Dataset entries:
Lemma value_snoc base l d : value base (l ++ [d]) = value base l * base + d.
Proof. unfold value. by rewrite foldl_app. Qed.

(** What the digits are: their value is the number, none is out of range, and
    the first is 0 only for the number 0. *)
Lemma digits_rec_spec f base n : 2 <= base -> 0 <= n < base ^ Z.of_nat f -> (0 < f)%nat ->
  value base (digits_rec f base n) = n /\ Forall (fun d => 0 <= d < base) (digits_rec f base n) /\
  (exists d l, digits_rec f base n = d :: l /\ (d = 0 -> n = 0)) /\
  zlen (digits_rec f base n) <= Z.of_nat f.
Proof.
  intros Hb. revert n. induction f as [|f IH]; intros n Hn Hf; [lia|]. cbn [digits_rec].
  pose proof (Z.mod_pos_bound n base ltac:(lia)) as Hm. destruct (Z.leb_spec base n) as [Hle|Hlt].
  - rewrite Nat2Z.inj_succ, Z.pow_succ_r in Hn by lia.
    assert (Hf' : (0 < f)%nat) by (destruct f; [cbn in Hn; lia | lia]).
    assert (Hq : 0 <= n / base < base ^ Z.of_nat f)
      by (split; [apply Z.div_pos; lia | apply Z.div_lt_upper_bound; lia]).
    destruct (IH (n / base) Hq Hf') as (V & F & (d & l & E & Hd) & L). split_and!.
    + rewrite value_snoc, V. pose proof (Z.div_mod n base). lia.
    + apply Forall_app. split; [done|]. by constructor.
    + exists d, (l ++ [n mod base]). rewrite E. split; [done|]. intros H0. specialize (Hd H0).
      pose proof (Z.div_le_lower_bound n base 1 ltac:(lia) ltac:(lia)). lia.
    + unfold zlen in *. rewrite length_app. cbn. lia.
  - rewrite Z.mod_small by lia. split_and!; [unfold value; cbn; lia | by repeat constructor; lia | | unfold zlen; cbn; lia].
    by exists n, [].
Qed.

Lemma digits_spec base n : 2 <= base -> 0 <= n < 2 ^ 64 ->
  value base (digits base n) = n /\ Forall (fun d => 0 <= d < base) (digits base n) /\
  (exists d l, digits base n = d :: l /\ (d = 0 -> n = 0)) /\ zlen (digits base n) <= 64.
Proof.
  intros Hb Hn. apply (digits_rec_spec 64); [done | | lia]. split; [lia|].
  apply Z.lt_le_trans with (2 ^ 64); [lia|]. apply Z.pow_le_mono_l. lia.
Qed.

Section printnum.
Context {S : Type} (putch : Z -> K S unit).

Lemma printnum_rec_emits f base n width padc : 2 <= base -> 0 <= n < base ^ Z.of_nat f -> (0 < f)%nat ->
  emits putch (printnum_rec putch f n base width padc)
    (replicate (Z.to_nat (width - zlen (digits_rec f base n))) padc ++ (digit_char <$> digits_rec f base n)) tt.
Proof.
  intros Hb. revert n width. induction f as [|f IH]; intros n width Hn Hf; [lia|].
  cbn [printnum_rec digits_rec]. destruct (Z.leb_spec base n) as [Hle|Hlt].
  - rewrite Nat2Z.inj_succ, Z.pow_succ_r in Hn by lia.
    assert (Hf' : (0 < f)%nat) by (destruct f; [cbn in Hn; lia | lia]).
    assert (Hq : 0 <= n / base < base ^ Z.of_nat f)
      by (split; [apply Z.div_pos; lia | apply Z.div_lt_upper_bound; lia]).
    rewrite fmap_app, app_assoc. eapply emits_bind; [|apply emits_putch].
    replace (width - zlen (_ ++ _)) with (width - 1 - zlen (digits_rec f base (n / base)));
      [by apply IH|]. unfold zlen. rewrite length_app. cbn. lia.
  - cbn [fmap list_fmap]. eapply emits_bind; [|apply emits_putch].
    change (zlen [n mod base]) with 1. apply emits_pad.
Qed.

Lemma printnum_emits n base width padc : 2 <= base -> 0 <= n < 2 ^ 64 ->
  emits putch (printnum putch n base width padc) (num_text padc width base n) tt.
Proof.
  intros Hb Hn. unfold printnum, num_text. 
  assert (E : zlen (digit_char <$> digits base n) = zlen (digits base n)) by (unfold zlen; by rewrite length_fmap).
  rewrite E. apply printnum_rec_emits; [done | | lia]. split; [lia|].
  apply Z.lt_le_trans with (2 ^ 64); [lia|]. apply Z.pow_le_mono_l. lia.
Qed.
End printnum.

(** ** Strings *)

Definition nonzero (c : Z) : Prop := 0 < c < 2 ^ 8.

Definition shown_len (f : flags) (str : list Z) : Z :=
  if precision f <? 0 then zlen str else Z.min (zlen str) (precision f).
Definition shown (f : flags) (str : list Z) : list Z :=
  (fun c => if altflag f && ((i8 c <? 32) || (126 <? i8 c)) then 63 else i8 c) <$> take (Z.to_nat (shown_len f str)) str.
Definition str_text (f : flags) (str : list Z) : list Z :=
  let pad := Z.to_nat (width f - shown_len f str) in
  if (0 <? width f) && negb (padc f =? 45) then replicate pad (padc f) ++ shown f str
  else shown f str ++ replicate pad 32.

Lemma i8_nonzero c : nonzero c -> (i8 c =? 0) = false.
Proof.
  intros [H1 H2]. apply Z.eqb_neq. unfold i8, u8. rewrite Z.mod_small by lia. case_bool; lia.
Qed.

Lemma strnlen_spec size str rest : Forall nonzero str -> 0 <= size ->
  strnlen size (str ++ 0 :: rest) = Some (Z.min (zlen str) size).
Proof.
  intros Hs. revert size. induction Hs as [|c str Hc Hs IH]; intros size Hz.
  - cbn [strnlen app]. change (zlen []) with 0. rewrite Z.min_l by lia. by case_bool.
  - cbn [strnlen app]. destruct (Z.eqb_spec size 0) as [->|Hne].
    + by rewrite Z.min_r by (unfold zlen; lia).
    + unfold nonzero in Hc. rewrite (proj2 (Z.eqb_neq c 0)) by lia. rewrite IH by lia. cbn. f_equal.
      unfold zlen. cbn [length]. lia.
Qed.

Section conv_s.
Context {S : Type} (putch : Z -> K S unit).

Lemma put_string_emits str rest prec alt w : Forall nonzero str ->
  let n := if prec <? 0 then zlen str else Z.min (zlen str) prec in
  emits putch (put_string putch (str ++ 0 :: rest) prec alt w)
    ((fun c => if alt && ((i8 c <? 32) || (126 <? i8 c)) then 63 else i8 c) <$> take (Z.to_nat n) str) (w - n).
Proof.
  intros Hs. revert prec w. induction Hs as [|c str Hc Hs IH]; intros prec w.
  - cbv zeta. change (zlen []) with 0. replace (if prec <? 0 then 0 else Z.min 0 prec) with 0 by (case_bool; lia).
    rewrite Z.sub_0_r. apply emits_ret.
  - cbn [put_string app]. rewrite i8_nonzero by done. cbn [orb].
    assert (Hz : zlen (c :: str) = 1 + zlen str) by (unfold zlen; cbn [length]; lia).
    assert (0 <= zlen str) by (unfold zlen; lia). rewrite Hz. cbv zeta in *.
    destruct (Z.ltb_spec prec 0) as [Hneg|Hpos]; cbn [orb negb].
    + replace (Z.to_nat (1 + zlen str)) with (Datatypes.S (Z.to_nat (zlen str))) by lia.
      cbn [take fmap list_fmap]. eapply (emits_bind _ _ _ [_]); [apply emits_putch|].
      specialize (IH prec (w - 1)). rewrite (proj2 (Z.ltb_lt prec 0)) in IH by lia.
      replace (w - (1 + zlen str)) with (w - 1 - zlen str) by lia. apply IH.
    + destruct (Z.leb_spec 0 (prec - 1)); cbn [negb].
      * replace (Z.to_nat (Z.min (1 + zlen str) prec)) with (Datatypes.S (Z.to_nat (Z.min (zlen str) (prec - 1)))) by lia.
        cbn [take fmap list_fmap]. eapply (emits_bind _ _ _ [_]); [apply emits_putch|].
        specialize (IH (prec - 1) (w - 1)). rewrite (proj2 (Z.ltb_ge (prec - 1) 0)) in IH by lia.
        replace (w - Z.min (1 + zlen str) prec) with (w - 1 - Z.min (zlen str) (prec - 1)) by lia. apply IH.
      * replace (Z.min (1 + zlen str) prec) with 0 by lia. rewrite Z.sub_0_r. apply emits_ret.
Qed.

Lemma conv_s_emits f a str rest : Forall nonzero str -> zlen str < 2 ^ 31 -> - 2 ^ 31 <= precision f < 2 ^ 31 ->
  (if word a =? 0 then null_string else target a) = str ++ 0 :: rest ->
  emits putch (conv_s putch f a) (str_text f str) tt.
Proof.
  intros Hs Hl Hp E. unfold conv_s. rewrite E. unfold str_text, shown.
  pose proof (put_string_emits str rest (precision f) (altflag f)) as Hput. cbv zeta in Hput.
  fold (shown_len f str) in Hput. assert (Hn : 0 <= zlen str) by (unfold zlen; lia).
  destruct ((0 <? width f) && negb (padc f =? 45)).
  - assert (Es : strnlen (u32 (precision f)) (str ++ 0 :: rest) = Some (shown_len f str)).
    { rewrite strnlen_spec by (done || apply u32_range). f_equal. unfold shown_len, u32.
      case_bool.
      - rewrite <- (Z.mod_unique (precision f) (2 ^ 32) (-1) (precision f + 2 ^ 32)) by lia. lia.
      - by rewrite Z.mod_small by lia. }
    rewrite Es. eapply (emits_bind _ _ _ _ _ (Z.min (width f - shown_len f str) 0)).
    + eapply emits_ret_bind; [apply emits_ret|]. apply emits_bind_ret, emits_pad.
    + rewrite <- (app_nil_r (_ <$> _)). eapply emits_bind; [by apply Hput|].
      assert (0 <= shown_len f str \/ shown_len f str < 0) as [Hsh|Hsh] by lia.
      * replace (Z.to_nat _) with 0%nat by lia. apply emits_pad.
      * unfold shown_len in Hsh. destruct (Z.ltb_spec (precision f) 0); lia.
  - eapply emits_ret_bind; [apply emits_ret|]. eapply emits_bind; [by apply Hput | apply emits_pad].
Qed.
End conv_s.

(** ** Formats as lists of directives

    The meaning of a format that the comments of the source describe: literal
    characters, and directives with flags, a width, a precision and a
    conversion. *)

Inductive pfx : Type := PMinus | PZero | PAlt | PDot | PLong | PStar | PWidth (n : Z).
Inductive conv : Type := Cc | Cs | Cd | Cu | Co | Cp | Cx | Cpct.
Inductive item : Type := Lit (c : Z) | Dir (l : list pfx) (cv : conv).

-- Task requirements --
In the data above, which lines lie between the line with "lia. cbn. f_equal." and the line with "specialize (IH (prec", inclusive? Print those lines exactly and nothing else.

-- Exercise response --
    + unfold nonzero in Hc. rewrite (proj2 (Z.eqb_neq c 0)) by lia. rewrite IH by lia. cbn. f_equal.
      unfold zlen. cbn [length]. lia.
Qed.

Section conv_s.
Context {S : Type} (putch : Z -> K S unit).

Lemma put_string_emits str rest prec alt w : Forall nonzero str ->
  let n := if prec <? 0 then zlen str else Z.min (zlen str) prec in
  emits putch (put_string putch (str ++ 0 :: rest) prec alt w)
    ((fun c => if alt && ((i8 c <? 32) || (126 <? i8 c)) then 63 else i8 c) <$> take (Z.to_nat n) str) (w - n).
Proof.
  intros Hs. revert prec w. induction Hs as [|c str Hc Hs IH]; intros prec w.
  - cbv zeta. change (zlen []) with 0. replace (if prec <? 0 then 0 else Z.min 0 prec) with 0 by (case_bool; lia).
    rewrite Z.sub_0_r. apply emits_ret.
  - cbn [put_string app]. rewrite i8_nonzero by done. cbn [orb].
    assert (Hz : zlen (c :: str) = 1 + zlen str) by (unfold zlen; cbn [length]; lia).
    assert (0 <= zlen str) by (unfold zlen; lia). rewrite Hz. cbv zeta in *.
    destruct (Z.ltb_spec prec 0) as [Hneg|Hpos]; cbn [orb negb].
    + replace (Z.to_nat (1 + zlen str)) with (Datatypes.S (Z.to_nat (zlen str))) by lia.
      cbn [take fmap list_fmap]. eapply (emits_bind _ _ _ [_]); [apply emits_putch|].
      specialize (IH prec (w - 1)). rewrite (proj2 (Z.ltb_lt prec 0)) in IH by lia.
      replace (w - (1 + zlen str)) with (w - 1 - zlen str) by lia. apply IH.
    + destruct (Z.leb_spec 0 (prec - 1)); cbn [negb].
      * replace (Z.to_nat (Z.min (1 + zlen str) prec)) with (Datatypes.S (Z.to_nat (Z.min (zlen str) (prec - 1)))) by lia.
        cbn [take fmap list_fmap]. eapply (emits_bind _ _ _ [_]); [apply emits_putch|].
        specialize (IH (prec - 1) (w - 1)). rewrite (proj2 (Z.ltb_ge (prec - 1) 0)) in IH by lia.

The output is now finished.